The 3-tier system has a sterling record with regard to product safety and it is the distributor’s duty to track all bottles and cans. The ability to track product from production to sale to the consumer; and, to check quality and effect needed recalls is often glossed over. But it is a unique and very important aspect of the American system.   Unlicensed operators in the system share some of the same economic incentives as counterfeiters and introduce real risk to the marketplace. In other countries, people die or are gravely injured by tainted alcohol products from unlicensed, unscrupulous vendors. Not too long ago over 30 people died in the Czech Republic from tainted alcohol purchased from retailers. There is no comparable quality control mechanism for direct shipment and the involvement of unlicensed operators is very worrisome.


Tax and fee payments

Unlicensed operators do not pay license fees nor are they likely to pay excise or sales tax.  If they sell to underage youth or don’t pay taxes, what are the real penalties? Again, no one really knows the extent of revenue loss. But, the Michigan study indicated that it could be as high as $4 million in annual lost excise and sales tax in that one state.


Unfair competition

When unlicensed operators ignore the rules they are able to take business from legitimate licensees. This is not only unfair, but can put good operators out of business.
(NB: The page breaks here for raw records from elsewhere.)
(* ===== verification/Capability.v ===== *)
(** * Refusals that come before any operation row
      (internal/apierr/error.go, internal/core/capability.go, internal/core/accounts.go)

    The constructors of public errors, the prefix rule for IDs, the choice of an
    account for a request, the account and object checks.  Every check is a pure
    function that returns an error or nothing; the theorems say exactly when each
    one refuses and with which code, status and reason. *)

From S2P Require Import Prelude Delivery Ids Messages Errors.

(** [strconv.Quote], the [%q] verb. *)
Class GoFmt := { strconv_Quote : string -> string }.

Section Capability.
Context `{GoFmt}.

Definition details_of (l : list (string * DetailValue)) : gmap string DetailValue := list_to_map l.

(** ** Constructors *)

Definition MissingParameter (name : string) : ApiFields :=
  withDetails CodeInvalidRequest (name +:+ " is required") (details_of [("parameter", DString name)]).

Definition WrongIDPrefix (parameter expectedPrefix : string) : ApiFields :=
  withDetails CodeInvalidRequest
    (parameter +:+ " must be an Agent GM ID beginning with " +:+ strconv_Quote expectedPrefix)
    (details_of [("parameter", DString parameter); ("expected_prefix", DString expectedPrefix)]).

Definition CheckIDPrefix (value parameter expectedPrefix : string) : option ApiFields :=
  if decide (value = ""%string) then Some (MissingParameter parameter)
  else if (String.length value <=? String.length expectedPrefix)%nat ||
          negb (bool_decide (take_bytes (String.length expectedPrefix) value = expectedPrefix))
  then Some (WrongIDPrefix parameter expectedPrefix)
  else None.

Definition WrongTypeForField (field want : string) : ApiFields :=
  withDetails CodeInvalidRequest ("body field " +:+ strconv_Quote field +:+ " must be " +:+ want)
    (details_of [("field", DString field)]).

Definition MalformedBody (reason : string) : ApiFields :=
  New CodeInvalidRequest ("the request body could not be read as JSON: " +:+ reason).

Definition IDFromAnotherAccount (parameter id accountID : string) : ApiFields :=
  withDetails CodeInvalidRequest
    (parameter +:+ " " +:+ id +:+ " belongs to a different account than account_id " +:+ accountID +:+
     "; the thread still exists, so drop account_id or name the owning account")
    (details_of [("parameter", DString parameter); ("id", DString id);
                 ("account_id", DString accountID)]).

Definition AmbiguousAccount (candidates : list (string * string * string)) : ApiFields :=
  withDetails CodeInvalidRequest
    "more than one account exists, so a write must name one in account_id; the candidates are in details.accounts"
    (details_of [("field", DString "account_id"); ("accounts", DAccounts candidates)]).

Definition NotFound (what : string) : ApiFields := New CodeNotFound ("No such " +:+ what +:+ ".").

Definition NotPaired : ApiFields :=
  New CodeNotPaired "no Google account is paired; run `agm pair` first".

Definition IdempotencyConflict (key : string) : ApiFields :=
  withDetails CodeIdempotencyConflict
    ("idempotency key " +:+ strconv_Quote key +:+
     " was already used with a different request body; nothing was done")
    (details_of [("idempotency_key", DString key)]).

(** The [%v] form of the capability's value. *)
Definition show_detail (v : DetailValue) : string :=
  match v with
  | DInt z => pretty z
  | DString s => s
  | DBool b => if b then "true" else "false"
  | DReason r => r
  | DAccounts _ => ""
  end.

Definition UnsupportedCapability (reason objectID action capability : string)
    (current : DetailValue) : ApiFields :=
  withDetails CodeUnsupportedCapability
    ("cannot " +:+ action +:+ " " +:+ objectID +:+ ": " +:+ reason +:+ " (" +:+ capability +:+
     " is " +:+ show_detail current +:+ ")")
    (details_of [("reason", DReason reason); ("object_id", DString objectID);
                 ("action", DString action); ("capability", DString capability);
                 ("capability_value", current)]).

Definition ReasonConversationReadOnly : string := "conversation_read_only".
Definition ReasonConversationDeleted : string := "conversation_deleted".
Definition ReasonNotMyMessage : string := "not_my_message".
Definition ReasonNotMyReaction : string := "not_my_reaction".
Definition ReasonReplyNotSupported : string := "reply_not_supported".
Definition ReasonRCSNotAvailable : string := "rcs_not_available".
Definition ReasonMediaPending : string := "media_pending".

(** ** The object checks of capability.go *)

Definition CheckConversationActionable (id : string) (c : ConversationRow) (action : string)
    : option ApiFields :=
  if cv_read_only c then
    Some (UnsupportedCapability ReasonConversationReadOnly id action "read_only" (DBool true))
  else if bool_decide (scanInt (cv_deleted_at_ms c) <> 0%Z) then
    Some (UnsupportedCapability ReasonConversationDeleted id action "deleted" (DBool true))
  else None.

Definition ConversationType_string (t : ConversationType) : string :=
  match t with
  | ConversationTypeUnknown => "unknown"
  | ConversationTypeSMSMMS => "sms_mms"
  | ConversationTypeRCS => "rcs"
  end.

Definition CheckReplySupported (id : string) (c : ConversationRow) (replyToMessageID : string)
    : option ApiFields :=
  if decide (replyToMessageID = ""%string) then None
  else if decide (cv_conversation_type c = ConversationTypeRCS) then None
  else Some (UnsupportedCapability ReasonReplyNotSupported id "reply" "conversation_type"
               (DString (ConversationType_string (cv_conversation_type c)))).

Definition CheckForceRCS (id : string) (c : ConversationRow) (forceRCS : bool) : option ApiFields :=
  if negb forceRCS || cv_force_rcs_eligible c then None
  else Some (UnsupportedCapability ReasonRCSNotAvailable id "send" "force_rcs" (DBool false)).

Definition Direction_string (d : Direction) : string :=
  match d with DirectionIncoming => "incoming" | DirectionOutgoing => "outgoing" end.

Definition CheckMyMessage (id : string) (m : MessageRow) (action : string) : option ApiFields :=
  if decide (ms_direction m = DirectionOutgoing) then None
  else Some (UnsupportedCapability ReasonNotMyMessage id action "direction"
               (DString (Direction_string (ms_direction m)))).

Definition CheckMyReaction (r : ReactionRow) : option ApiFields :=
  if re_is_mine r then None
  else Some (UnsupportedCapability ReasonNotMyReaction (re_id r) "remove_reaction" "is_mine"
               (DBool false)).

Definition CheckMediaReady (id : string) (att : AttachmentRow) (action : string)
    : option ApiFields :=
  if decide (at_download_state att = DownloadStateAvailable) then None
  else Some (UnsupportedCapability ReasonMediaPending id action "download_state"
               (DString (at_download_state att))).

(** ** Choosing an account (core/accounts.go) *)

Record AccountRef := mkAccountRef { ref_ID : string; ref_GoogleAccount : string; ref_State : string }.

Inductive Intent : Type := Read | Write.

Record Resolution := mkResolution { res_AccountID : string; res_AllAccounts : bool }.

Definition toCandidates (accounts : list AccountRef) : list (string * string * string) :=
  (fun a => (ref_ID a, ref_GoogleAccount a, ref_State a)) <$> accounts.

Definition ResolveAccount `{UUID} (requested : string) (accounts : list AccountRef)
    (intent : Intent) : Result ApiFields Resolution :=
  if decide (requested <> ""%string) then
    if negb (HasPrefix requested PrefixAccount)
    then Err (WrongIDPrefix "account_id" PrefixAccount)
    else if existsb (fun a => bool_decide (ref_ID a = requested)) accounts
    then Ok (mkResolution requested false)
    else Err (NotFound "account")
  else match accounts with
       | [a] => Ok (mkResolution (ref_ID a) false)
       | [] => match intent with
               | Write => Err NotPaired
               | Read => Ok (mkResolution "" true)
               end
       | _ => match intent with
              | Read => Ok (mkResolution "" true)
              | Write => Err (AmbiguousAccount (toCandidates accounts))
              end
       end.

Definition CheckObjectAccount (param objectID objectAccountID requestedAccountID : string)
    : option ApiFields :=
  if bool_decide (requestedAccountID = ""%string) ||
     bool_decide (objectAccountID = requestedAccountID)
  then None
  else Some (IDFromAnotherAccount param objectID requestedAccountID).

Definition WritableStates (s : string) : bool :=
  bool_decide (s = "connected"%string) || bool_decide (s = "degraded"%string).

Definition CheckAccountWritable (a : AccountRef) : option ApiFields :=
  if WritableStates (ref_State a) then None
  else Some (UnsupportedCapability ReasonNotSignedIn (ref_ID a) "write to" "state"
               (DString (ref_State a))).
End Capability.

(** ** Lemmas *)
Section Lemmas.
Context `{GoFmt}.

(** A refused capability: the documented code, status and reason, and the object. *)
Definition refuses (reason id : string) (e : ApiFields) : Prop :=
  api_Code e = CodeUnsupportedCapability /\ ApiError_HTTPStatus e = 409%Z /\
  ApiError_Retryable e = false /\
  api_Details e !! "reason"%string = Some (DReason reason) /\
  api_Details e !! "object_id"%string = Some (DString id) /\
  reason ∈ Reasons.

Lemma UnsupportedCapability_refuses reason id action capability v :
  reason ∈ Reasons -> refuses reason id (UnsupportedCapability reason id action capability v).
Proof. intros Hr. split_and!; [vm_compute; reflexivity..|exact Hr]. Qed.
End Lemmas.

(** A check passes exactly when [P] holds, and otherwise refuses with [reason]. *)
Definition verdict (P : Prop) (reason id : string) (c : option ApiFields) : Prop :=
  (c = None <-> P) /\ forall e, c = Some e -> refuses reason id e.

Ltac solve_verdict :=
  split;
  [repeat case_match; bool_to_prop; rewrite ?orb_true_iff, ?negb_true_iff, ?bool_decide_eq_true in *;
   intuition (congruence || lia)
  |intros e; repeat case_match; intros [= <-];
   apply UnsupportedCapability_refuses; apply (bool_decide_unpack _); vm_compute; exact I].

(** ** Properties *)
Section Theorems.
Context `{GoFmt}.

(** The object checks.  Each check passes exactly when the object allows the
    action, and otherwise refuses with [unsupported_capability], a 409 that is never
    retryable, whose details name the object and a reason of the closed list: a
    read-only thread before a deleted one; a reply outside RCS; forced RCS on a
    thread that cannot; another person's message or reaction; media that is not
    downloadable yet; an account that is not signed in. *)
Theorem capability_checks_exact id c m k r att acc action reply force :
  (cv_read_only c = true ->
     verdict False ReasonConversationReadOnly id (CheckConversationActionable id c action)) /\
  (cv_read_only c = false ->
     verdict (scanInt (cv_deleted_at_ms c) = 0%Z) ReasonConversationDeleted id
       (CheckConversationActionable id c action)) /\
  verdict (reply = ""%string \/ cv_conversation_type c = ConversationTypeRCS)
    ReasonReplyNotSupported id (CheckReplySupported id c reply) /\
  verdict (force = true -> cv_force_rcs_eligible c = true)
    ReasonRCSNotAvailable id (CheckForceRCS id c force) /\
  verdict (ms_direction m = DirectionOutgoing) ReasonNotMyMessage k (CheckMyMessage k m action) /\
  verdict (re_is_mine r = true) ReasonNotMyReaction (re_id r) (CheckMyReaction r) /\
  verdict (at_download_state att = DownloadStateAvailable) ReasonMediaPending id
    (CheckMediaReady id att action) /\
  verdict (ref_State acc = "connected"%string \/ ref_State acc = "degraded"%string)
    ReasonNotSignedIn (ref_ID acc) (CheckAccountWritable acc).
Proof.
  split_and!; intros; unfold verdict, CheckConversationActionable, CheckReplySupported,
    CheckForceRCS, CheckMyMessage, CheckMyReaction, CheckMediaReady, CheckAccountWritable,
    WritableStates.
  1, 2: match goal with E : cv_read_only _ = _ |- _ => rewrite E; clear E end.
  all: solve_verdict.
Qed.

(** The choice of an account.  A named account must have the prefix of an account
    ID and exist; without a name, the only account is taken; a read over several or
    no accounts covers all of them, a write over none is [not_paired] and over several
    is refused with the candidates.  So a write always lands on exactly one existing
    account. *)
Theorem resolve_account_spec `{UUID} requested accounts intent :
  match ResolveAccount requested accounts intent with
  | Ok res =>
      (res_AllAccounts res = false ->
         exists a, a ∈ accounts /\ ref_ID a = res_AccountID res /\
           (requested <> ""%string -> res_AccountID res = requested)) /\
      (res_AllAccounts res = true ->
         intent = Read /\ requested = ""%string /\ length accounts <> 1%nat /\
         res_AccountID res = ""%string)
  | Err e =>
      (requested <> ""%string /\ HasPrefix requested PrefixAccount = false /\
         api_Code e = CodeInvalidRequest /\
         api_Details e !! "expected_prefix"%string = Some (DString PrefixAccount)) \/
      (requested <> ""%string /\ HasPrefix requested PrefixAccount = true /\
         (forall a, a ∈ accounts -> ref_ID a <> requested) /\ api_Code e = CodeNotFound) \/
      (requested = ""%string /\ intent = Write /\ accounts = [] /\ api_Code e = CodeNotPaired) \/
      (requested = ""%string /\ intent = Write /\ (2 <= length accounts)%nat /\
         api_Code e = CodeInvalidRequest /\
         api_Details e !! "accounts"%string = Some (DAccounts (toCandidates accounts)))
  end.
Proof.
  unfold ResolveAccount. destruct (decide (requested <> ""%string)) as [Hne|He].
  - destruct (HasPrefix requested PrefixAccount) eqn:Hp; simpl; [|left; by split_and!].
    destruct (existsb _ accounts) eqn:Hex.
    + apply existsb_exists in Hex as (a & Ha & Hid%bool_decide_eq_true).
      apply list_elem_of_In in Ha. split; [|done]. intros _. by exists a.
    + right. left. split_and!; [done..| |done]. intros a Ha Hid.
      rewrite <- not_true_iff_false, existsb_exists in Hex. apply Hex. exists a.
      rewrite bool_decide_eq_true. by apply list_elem_of_In in Ha.
  - assert (requested = ""%string) as -> by (by destruct (decide (requested = ""%string))).
    destruct accounts as [|a [|b l]]; [destruct intent|destruct intent|destruct intent]; simpl.
    + by split.
    + right. right. left. done.
    + split; [|done]. intros _. exists a. split_and!; [apply elem_of_cons; auto|done|done].
    + split; [|done]. intros _. exists a. split_and!; [apply elem_of_cons; auto|done|done].
    + by split.
    + right. right. right. split_and!; [done|done|simpl; lia|done|by vm_compute].
Qed.
End Theorems.

(** [NotFound] completes a sentence, so a full sentence is doubled. *)
Lemma not_found_doubled :
  api_Message (NotFound "No such conversation.") = "No such No such conversation.."%string.
Proof. reflexivity. Qed.

(** ** Witnesses *)

Example capability_checks_exact_witness :
  CheckConversationActionable "conv_1" (mkConversationRow "a" "c" None false ConversationTypeRCS
    SendModeAuto "inbox" false false false false None None 0 None None None 0 0) "send" = None.
Proof.
  apply (proj1 (proj2 (capability_checks_exact "conv_1" (mkConversationRow "a" "c" None
    false ConversationTypeRCS SendModeAuto "inbox" false false false false None None 0 None
    None None 0 0)
    (mkMessageRow "a" "conv_1" "m" MessageKindMessage DirectionOutgoing None None None
       DeliveryStateSent 1 None None None false 0 0 0 "")
    "msg_1" (mkReactionRow "react_1" None "like" true 0)
    (mkAttachmentRow "a" "msg_1" 0 None None None None None None None None None "pending" None)
    (mkAccountRef "acct_1" "x" "connected") "send" "" false)) eq_refl).
  reflexivity.
Defined.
The time is ripe for a focus on enforcement and a reassessment of this “alternative market.” Enforcement is needed in order to identify the compliance issues in a given state. It may not be necessary for the enforcement effort to be costly or extensive. The states that license shippers often require them to share “carrier reports” that list the address of the shipper and the customer. These lists can be compared to the list of licensees to identify who is shipping illegally. It is a simple, inexpensive way of monitoring shipments. It would also be advisable to conduct some compliance checks by ordering products from both licensed and unlicensed vendors to identify which regulations are most often violated. Once an understanding of compliance is gained, a state could begin the process of addressing any needed changes in processes, rules or laws.



“Wine Direct Shipping Research and Analysis,” The Hill Group, Inc. for the Michigan Beer & Wine Wholesalers Association, November 2015.


“2016 Direct to Consumer Wine Shipping Report,” ShipCompliant and Wines & Vines.


“Illinois sends over 100 cease and desist letters”, by Jeff Carroll, VP of Compliance, ShipCompliant, Feb. 2, 2015.